Dandim 0603 Lebak Letkol Arh Erik Novianto memaparkan bahwa di bulan Oktober hingga November 2022 nanti akan dimulainya pelaksanaan Pilkades. Pilkades akan dilakukan di 66 desa di Lebak.
“Pilkades ini menjadi rawan, sebab dalam Pilkades nanti akan ada persaingan dimana masing-masing ada beberapa calon. Setiap calon memiliki basis massanya masing-masing. Tentu hal itu akan menimbulkan potensi pergesekan di masyarakat,” kata Dandim.

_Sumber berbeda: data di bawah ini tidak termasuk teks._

(* ===== verification/Glob.v ===== *)
(** * Glob patterns

    Model of internal/engine/glob.go: the byte-oriented matcher behind KEYS, the
    MATCH option of the SCAN family and pattern subscriptions. A position in the
    pattern or in the value is the suffix that starts there. The matcher is
    compared with the language of the pattern: its tokens, and the strings a
    token list denotes. *)
From S2P Require Import Prelude.
Set Default Proof Using "Type".

Definition g_star : byte := x2a.
Definition g_any : byte := x3f.
Definition g_escape : byte := x5c.
Definition g_open : byte := x5b.
Definition g_close : byte := x5d.
Definition g_caret : byte := x5e.
Definition g_bang : byte := x21.
Definition g_dash : byte := x2d.

(** ** Character classes *)

(** One class character, a backslash taking the next byte literally. *)
Definition class_char (c : byte) (p : list byte) : byte * list byte :=
  match p with
  | d :: p' => if bool_decide (c = g_escape) then (d, p') else (c, p)
  | [] => (c, p)
  end.

(** The member loop after the opening bracket: the pattern after the closing
    bracket and whether [b] was a member, or nothing if the class never closes. *)
Fixpoint class_loop (fuel : nat) (p : list byte) (b : byte) (matched : bool) : option (list byte * bool) :=
  match fuel, p with
  | S f, c :: p =>
      if bool_decide (c = g_close) then Some (p, matched) else
      let '(lo, p) := class_char c p in
      match p with
      | dash :: h :: p2 =>
          if bool_decide (dash = g_dash) && negb (bool_decide (h = g_close)) then
            let '(hi, p3) := class_char h p2 in
            class_loop f p3 b (matched || (bz lo <=? bz hi) && (bz lo <=? bz b) && (bz b <=? bz hi))
          else class_loop f p b (matched || bool_decide (b = lo))
      | _ => class_loop f p b (matched || bool_decide (b = lo))
      end
  | _, _ => None
  end.

Definition class_negated (p : list byte) : bool * list byte :=
  match p with
  | c :: p' => if bool_decide (c = g_caret) || bool_decide (c = g_bang) then (true, p') else (false, p)
  | [] => (false, p)
  end.

(** ** The matcher *)

Fixpoint skip_stars (p : list byte) : list byte :=
  match p with
  | c :: p' => if bool_decide (c = g_star) then skip_stars p' else p
  | [] => []
  end.

(** [for k := vi; k <= len(value); k++ { if match(pi, k) { return true } }] *)
Fixpoint any_suffix (m : list byte → bool) (v : list byte) : bool :=
  m v || match v with [] => false | _ :: v' => any_suffix m v' end.

Fixpoint match_ (fuel : nat) (p v : list byte) : bool :=
  match fuel with
  | O => false
  | S f =>
      match p with
      | [] => bool_decide (v = [])
      | c :: p1 =>
          if bool_decide (c = g_star) then
            match skip_stars p with
            | [] => true
            | p' => any_suffix (match_ f p') v
            end
          else if bool_decide (c = g_any) then
            match v with [] => false | _ :: v' => match_ f p1 v' end
          else if bool_decide (c = g_escape) then
            match p1, v with
            | [], b :: v' => if bool_decide (b = g_escape) then match_ f [] v' else false
            | d :: p2, b :: v' => if bool_decide (b = d) then match_ f p2 v' else false
            | _, [] => false
            end
          else if bool_decide (c = g_open) then
            match v with
            | [] => false
            | b :: v' =>
                let '(negate, body) := class_negated p1 in
                match class_loop (length body) body b false with
                | None => if bool_decide (b = g_open) then match_ f p1 v' else false
                | Some (rest, matched) => if Bool.eqb matched negate then false else match_ f rest v'
                end
            end
          else
            match v with
            | b :: v' => if bool_decide (b = c) then match_ f p1 v' else false
            | [] => false
            end
      end
  end.

Definition redisGlobMatch (pattern value : list byte) : bool := match_ (S (length pattern)) pattern value.

(** ** The language of a pattern *)

(** A class is its list of inclusive ranges. *)
Inductive token :=
| TStar
| TAny
| TByte (b : byte)
| TClass (negate : bool) (ranges : list (byte * byte)).

Definition in_range (b : byte) (r : byte * byte) : bool := (bz (fst r) <=? bz b) && (bz b <=? bz (snd r)).

(** The ranges of a class body and the pattern after it. *)
Fixpoint class_ranges (fuel : nat) (p : list byte) : option (list (byte * byte) * list byte) :=
  match fuel, p with
  | S f, c :: p =>
      if bool_decide (c = g_close) then Some ([], p) else
      let '(lo, p) := class_char c p in
      let '(hi, p) :=
        match p with
        | dash :: h :: p2 =>
            if bool_decide (dash = g_dash) && negb (bool_decide (h = g_close)) then class_char h p2 else (lo, p)
        | _ => (lo, p)
        end in
      '(rs, rest) ← class_ranges f p; Some ((lo, hi) :: rs, rest)
  | _, _ => None
  end.

Fixpoint tokenize (fuel : nat) (p : list byte) : list token :=
  match fuel, p with
  | S f, c :: p =>
      if bool_decide (c = g_star) then TStar :: tokenize f p
      else if bool_decide (c = g_any) then TAny :: tokenize f p
      else if bool_decide (c = g_escape) then
        match p with [] => [TByte g_escape] | d :: p' => TByte d :: tokenize f p' end
      else if bool_decide (c = g_open) then
        let '(negate, body) := class_negated p in
        match class_ranges (length body) body with
        | Some (ranges, rest) => TClass negate ranges :: tokenize f rest
        | None => TByte g_open :: tokenize f p
        end
      else TByte c :: tokenize f p
  | _, _ => []
  end.

Definition tokens (p : list byte) : list token := tokenize (length p) p.

(** The strings a token list denotes. *)
Inductive denotes : list token → list byte → Prop :=
| den_nil : denotes [] []
| den_star ts u v : denotes ts v → denotes (TStar :: ts) (u ++ v)
| den_any ts b v : denotes ts v → denotes (TAny :: ts) (b :: v)
| den_byte ts b v : denotes ts v → denotes (TByte b :: ts) (b :: v)
| den_class ts negate rs b v :
    existsb (in_range b) rs = negb negate → denotes ts v → denotes (TClass negate rs :: ts) (b :: v).

Create HintDb glob.
#[export] Hint Constructors denotes : glob.

(** ** Classes *)

Lemma class_char_len c p : (length (snd (class_char c p)) ≤ length p)%nat.
Proof. destruct p as [|d p]; cbn; [lia|]. destruct (bool_decide _); cbn; lia. Qed.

Dandim pun berharap semua elemen masyarakat di Lebak mengawal pelaksanaan Pilkades dan menciptakan pesta demokrasi yang sehat serta jauh dari konflik sosial.
“Kita berharap semua bisa menyampaikan kepada masyarakat untuk sama-sama mendinginkan suasana, jangan sampai persaingan di Pilkades ini menjadi saling berjauhan sehingga nilai dan norma yang ada di desa-desa bisa hilang,” tukasnya.